6/04/2004

Travesty in the name of history

The Richard Norton Smith school of laughable, over-the-top history edu-tainment is actually going to be exceeded at the Mariner's Museum. Consider "a museum designed to retell the saga of the Civil War ironclad USS Monitor with maximum emotional impact."

We can do maximum emotional impact or we can do history. And what is maximum emotional impact?

... the Battle Theatre audience will hear and feel cannonballs hitting the turret, smell the gunpowder and hear the crew members working feverishly to load and fire.

Why not have them saw limbs from blood spurting dummies, bury the dead at sea, teach them colorful swear words, and simulate knife fights among drunken crewmen? That should be worth a PhD. I would also inform select thrill-seekers separately and privately that while they were visiting the museum the pet they left in the car died a horrible death and that the museum staff has buried it in an unmarked mass pet grave.
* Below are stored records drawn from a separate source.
(** * neuro-san-studio coded tools: a shallow embedding and its properties

    The development embeds the two coded tools of the repository,

    - [coded_tools/text_file_info_provider.py] (class [TextFileInfoProvider]),
    - [coded_tools/mcp_quote_generator.py] (class [McpQuoteGenerator]),

    as executable Rocq functions, and proves properties of them.

    Conventions of the embedding.

    - A Python [str] is a [string]; a character of the model is a code point
      below 256.  The cross mark that opens the quote tool's messages lies
      outside that range and is carried as its UTF-8 encoding.
    - A Python [int] is a [Z]; a [float] is a [spec_float] of the IEEE
      binary64 format; [bool] is a subtype of [int], as in Python.
    - A Python [dict] with string keys is a [gmap string pyval];
      [d.get(k)] is [d !! k] followed by the default.
    - A computation that may raise is an [outcome]; a computation that also
      calls a collaborator (vector store, MCP client) is an [M], which in
      addition records the calls made, in order.
    - Collaborators (file system, text splitter, embedding index, MCP
      server, clock) are fields of a [World] record: the functions are
      total in every behaviour of the collaborators.  Exceptions are
      instances of [Exception]; interpreter signals that are not
      ([KeyboardInterrupt], task cancellation) are outside the model.
    - Of logging, the model keeps what can raise: the evaluation of the
      message, an f-string or a [json.dumps], before the logger is called.
    - Conversions between [int] and text obey the interpreter's limit of
      4300 digits ([sys.get_int_max_str_digits()], CPython 3.11). *)

From Stdlib Require Import ZArith List Strings.String Strings.Ascii Bool Lia.
From Stdlib Require Import Floats.SpecFloat.
From stdpp Require Import base option gmap strings.

(** ** The Python runtime *)

Module Py.

Local Open Scope Z_scope.

(** *** Strings *)

Definition nl : string := String "010" EmptyString.

Definition len (s : string) : Z := Z.of_nat (String.length s).

Definition ord (c : ascii) : Z := Z.of_nat (nat_of_ascii c).

Definition chr (z : Z) : ascii := ascii_of_nat (Z.to_nat z).

(** [str.isspace] on code points below 256. *)
Definition isspace (c : ascii) : bool :=
  let n := ord c in
  ((9 <=? n) && (n <=? 13)) || ((28 <=? n) && (n <=? 32))
  || (n =? 133) || (n =? 160).

Fixpoint lstrip (s : string) : string :=
  match s with
  | EmptyString => EmptyString
  | String c s' => if isspace c then lstrip s' else s
  end.

Fixpoint rstrip (s : string) : string :=
  match s with
  | EmptyString => EmptyString
  | String c s' =>
      match rstrip s' with
      | EmptyString => if isspace c then EmptyString else String c EmptyString
      | r => String c r
      end
  end.

(** [s.strip()] *)
Definition strip (s : string) : string := rstrip (lstrip s).

(** [str.lower] on code points below 256. *)
Definition lower_char (c : ascii) : ascii :=
  let n := ord c in
  if ((65 <=? n) && (n <=? 90))
     || ((192 <=? n) && (n <=? 222) && negb (n =? 215))
  then chr (n + 32) else c.

Fixpoint lower (s : string) : string :=
  match s with
  | EmptyString => EmptyString
  | String c s' => String (lower_char c) (lower s')
  end.

(** [sub in s] *)
Fixpoint str_in (sub s : string) : bool :=
  String.prefix sub s ||
  match s with
  | EmptyString => false
  | String _ s' => str_in sub s'
  end.

(** [s.replace(old, new)] for a pattern [old] of one character. *)
Fixpoint replace_char (old : ascii) (new : string) (s : string) : string :=
  match s with
  | EmptyString => EmptyString
  | String c s' =>
      if Ascii.eqb c old then new +:+ replace_char old new s'
      else String c (replace_char old new s')
  end.

(** [sep.join(parts)] *)
Definition join (sep : string) (parts : list string) : string :=
  String.concat sep parts.

(** [s[:stop]] for an integer [stop]: a negative [stop] counts from the
    end, and both ends are clamped to the string. *)
Definition slice_to (s : string) (stop : Z) : string :=
  let stop' := if stop <? 0 then Z.max 0 (len s + stop) else Z.min stop (len s) in
  String.substring 0 (Z.to_nat stop') s.

(** *** Integers as text *)

Definition digit_char (d : Z) : ascii := chr (48 + d).

Fixpoint digits_fuel (fuel : nat) (n : Z) (acc : string) : string :=
  match fuel with
  | O => acc
  | S fuel' =>
      let acc' := String (digit_char (n mod 10)) acc in
      if n <? 10 then acc' else digits_fuel fuel' (n / 10) acc'
  end.

(** Decimal digits of [n >= 0]; the binary length of [n] is fuel enough. *)
Definition digits (n : Z) : string :=
  digits_fuel (S (Z.to_nat (Z.log2 n))) n EmptyString.

(** The decimal text of an [int]: what [str(z)] returns within the limit
    on the number of digits (see [int_to_str] below). *)
Definition str_int (z : Z) : string :=
  if z <? 0 then String "-" (digits (- z)) else digits z.

Definition is_digit (c : ascii) : bool := (48 <=? ord c) && (ord c <=? 57).

(** The digits of an integer literal: decimal digits, with single
    underscores allowed between two digits. *)
Fixpoint parse_digits (s : string) (acc : Z) (after_digit : bool) : option Z :=
  match s with
  | EmptyString => if after_digit then Some acc else None
  | String c s' =>
      if is_digit c then parse_digits s' (10 * acc + (ord c - 48)) true
      else if Ascii.eqb c "_" && after_digit then parse_digits s' acc false
      else None
  end.

(** The white space that [int()] skips around a literal: the ASCII white
    space, and the two other code points below 256 that it turns into a
    space before parsing.  The separators 28 to 31 are white space for
    [str.strip] and not for [int()]. *)
Definition int_isspace (c : ascii) : bool :=
  let n := ord c in
  ((9 <=? n) && (n <=? 13)) || (n =? 32) || (n =? 133) || (n =? 160).

Fixpoint int_lstrip (s : string) : string :=
  match s with
  | EmptyString => EmptyString
  | String c s' => if int_isspace c then int_lstrip s' else s
  end.

(** The run of digits and underscores at the head of a string, and what
    follows it. *)
Fixpoint span_digits (s : string) : string * string :=
  match s with
  | EmptyString => (EmptyString, EmptyString)
  | String c s' =>
      if is_digit c || Ascii.eqb c "_"
      then let '(run, rest) := span_digits s' in (String c run, rest)
      else (EmptyString, s)
  end.

Fixpoint count_digits (s : string) : Z :=
  match s with
  | EmptyString => 0
  | String c s' => (if is_digit c then 1 else 0) + count_digits s'
  end.

(** [sys.get_int_max_str_digits()]: the longest decimal text, in digits,
    that is converted to or from an [int]. *)
Definition int_max_str_digits : Z := 4300.

(** The number of decimal digits of an [int]. *)
Definition ndigits (z : Z) : Z := len (digits (Z.abs z)).

Inductive parsed : Type :=
  | Parsed (z : Z)
  | Invalid
  | TooLong (count : Z).

(** The literal that [int(s)] reads: white space, a sign, digits with
    single underscores between them, white space.  The run of digits is
    scanned first; a run that is longer than the limit is refused before
    what follows it is looked at. *)
Definition parse_int (s : string) : parsed :=
  let t := int_lstrip s in
  let '(negative, body) :=
    match t with
    | String "+" r => (false, r)
    | String "-" r => (true, r)
    | _ => (false, t)
    end in
  let '(run, rest) := span_digits body in
  match parse_digits run 0 false with
  | None => Invalid
  | Some v =>
      if int_max_str_digits <? count_digits run then TooLong (count_digits run)
      else match int_lstrip rest with
           | EmptyString => Parsed (if negative then - v else v)
           | _ => Invalid
           end
  end.

(** *** [repr] of a string *)

Definition squote : ascii := "'".
Definition dquote : ascii := "034".
Definition backslash : ascii := "\".

Definition hex_digit (n : Z) : ascii :=
  if n <? 10 then chr (48 + n) else chr (87 + n).

Definition printable (c : ascii) : bool :=
  let n := ord c in
  negb ((n <? 32) || ((127 <=? n) && (n <=? 160)) || (n =? 173)).

Definition repr_char (quote c : ascii) : string :=
  let n := ord c in
  if Ascii.eqb c quote || Ascii.eqb c backslash then String backslash (String c EmptyString)
  else if n =? 9 then "\t"
  else if n =? 10 then "\n"
  else if n =? 13 then "\r"
  else if printable c then String c EmptyString
  else "\x" +:+ String (hex_digit (n / 16)) (String (hex_digit (n mod 16)) EmptyString).

Fixpoint repr_body (quote : ascii) (s : string) : string :=
  match s with
  | EmptyString => EmptyString
  | String c s' => repr_char quote c +:+ repr_body quote s'
  end.

Definition has_char (c : ascii) (s : string) : bool :=
  str_in (String c EmptyString) s.

(** [repr(s)]: single quotes, unless the string holds a single quote and no
    double quote. *)
Definition repr_str (s : string) : string :=
  let quote := if has_char squote s && negb (has_char dquote s) then dquote else squote in
  String quote (repr_body quote s +:+ String quote EmptyString).

(** *** Exceptions *)

Inductive exc_class : Type :=
  | ImportError | ModuleNotFoundError
  | TypeError | ValueError | OverflowError
  | OSError | UnicodeDecodeError
  | OtherException (name : string).

(** An instance of [Exception]; [exc_msg] is what [str(e)] returns. *)
Record PyExc : Type := mkExc { exc_type : exc_class; exc_msg : string }.

(** [isinstance(e, ImportError)] *)
Definition is_ImportError (e : PyExc) : bool :=
  match exc_type e with
  | ImportError | ModuleNotFoundError => true
  | _ => false
  end.

Inductive outcome (A : Type) : Type :=
  | Ret (a : A)
  | Raise (e : PyExc).
Arguments Ret {A} a.
Arguments Raise {A} e.

#[global] Instance outcome_ret : MRet outcome := fun A a => Ret a.
#[global] Instance outcome_bind : MBind outcome := fun A B f m =>
  match m with
  | Ret a => f a
  | Raise e => Raise e
  end.

Definition raise {A : Type} (c : exc_class) (msg : string) : outcome A :=
  Raise (mkExc c msg).

(** *** Values *)

Inductive pyval : Type :=
  | PNone
  | PBool (b : bool)
  | PInt (z : Z)
  | PFloat (f : spec_float)
  | PStr (s : string).

Definition prec : Z := 53.
Definition emax : Z := 1024.

(** The name of the type of a value, as error messages print it. *)
Definition type_name (v : pyval) : string :=
  match v with
  | PNone => "NoneType"
  | PBool _ => "bool"
  | PInt _ => "int"
  | PFloat _ => "float"
  | PStr _ => "str"
  end.

(** Truth value: [bool(v)] *)
Definition truthy (v : pyval) : bool :=
  match v with
  | PNone => false
  | PBool b => b
  | PInt z => negb (z =? 0)
  | PFloat (S754_zero _) => false
  | PFloat _ => true
  | PStr s => negb (String.eqb s EmptyString)
  end.

(** [isinstance(v, int)]; [bool] is a subclass of [int]. *)
Definition isinstance_int (v : pyval) : bool :=
  match v with
  | PBool _ | PInt _ => true
  | _ => false
  end.

(** [isinstance(v, str)] *)
Definition isinstance_str (v : pyval) : bool :=
  match v with
  | PStr _ => true
  | _ => false
  end.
There's your maximum emotional impact, ghoul. Long live history, baby.

Is history so powerfully good that anyone is ennobled by the merest brush against the most diluted historical content? Are "scholars" lining up to participate in this debacle? I wondered, even as a child, about the fool who thought that showing kids an animatronic Lincoln at the 1964 World's Fair was educational. And now, we are walking backwards from 1964.

Read the linked article. Cannonballs hitting our turrets are the least of it.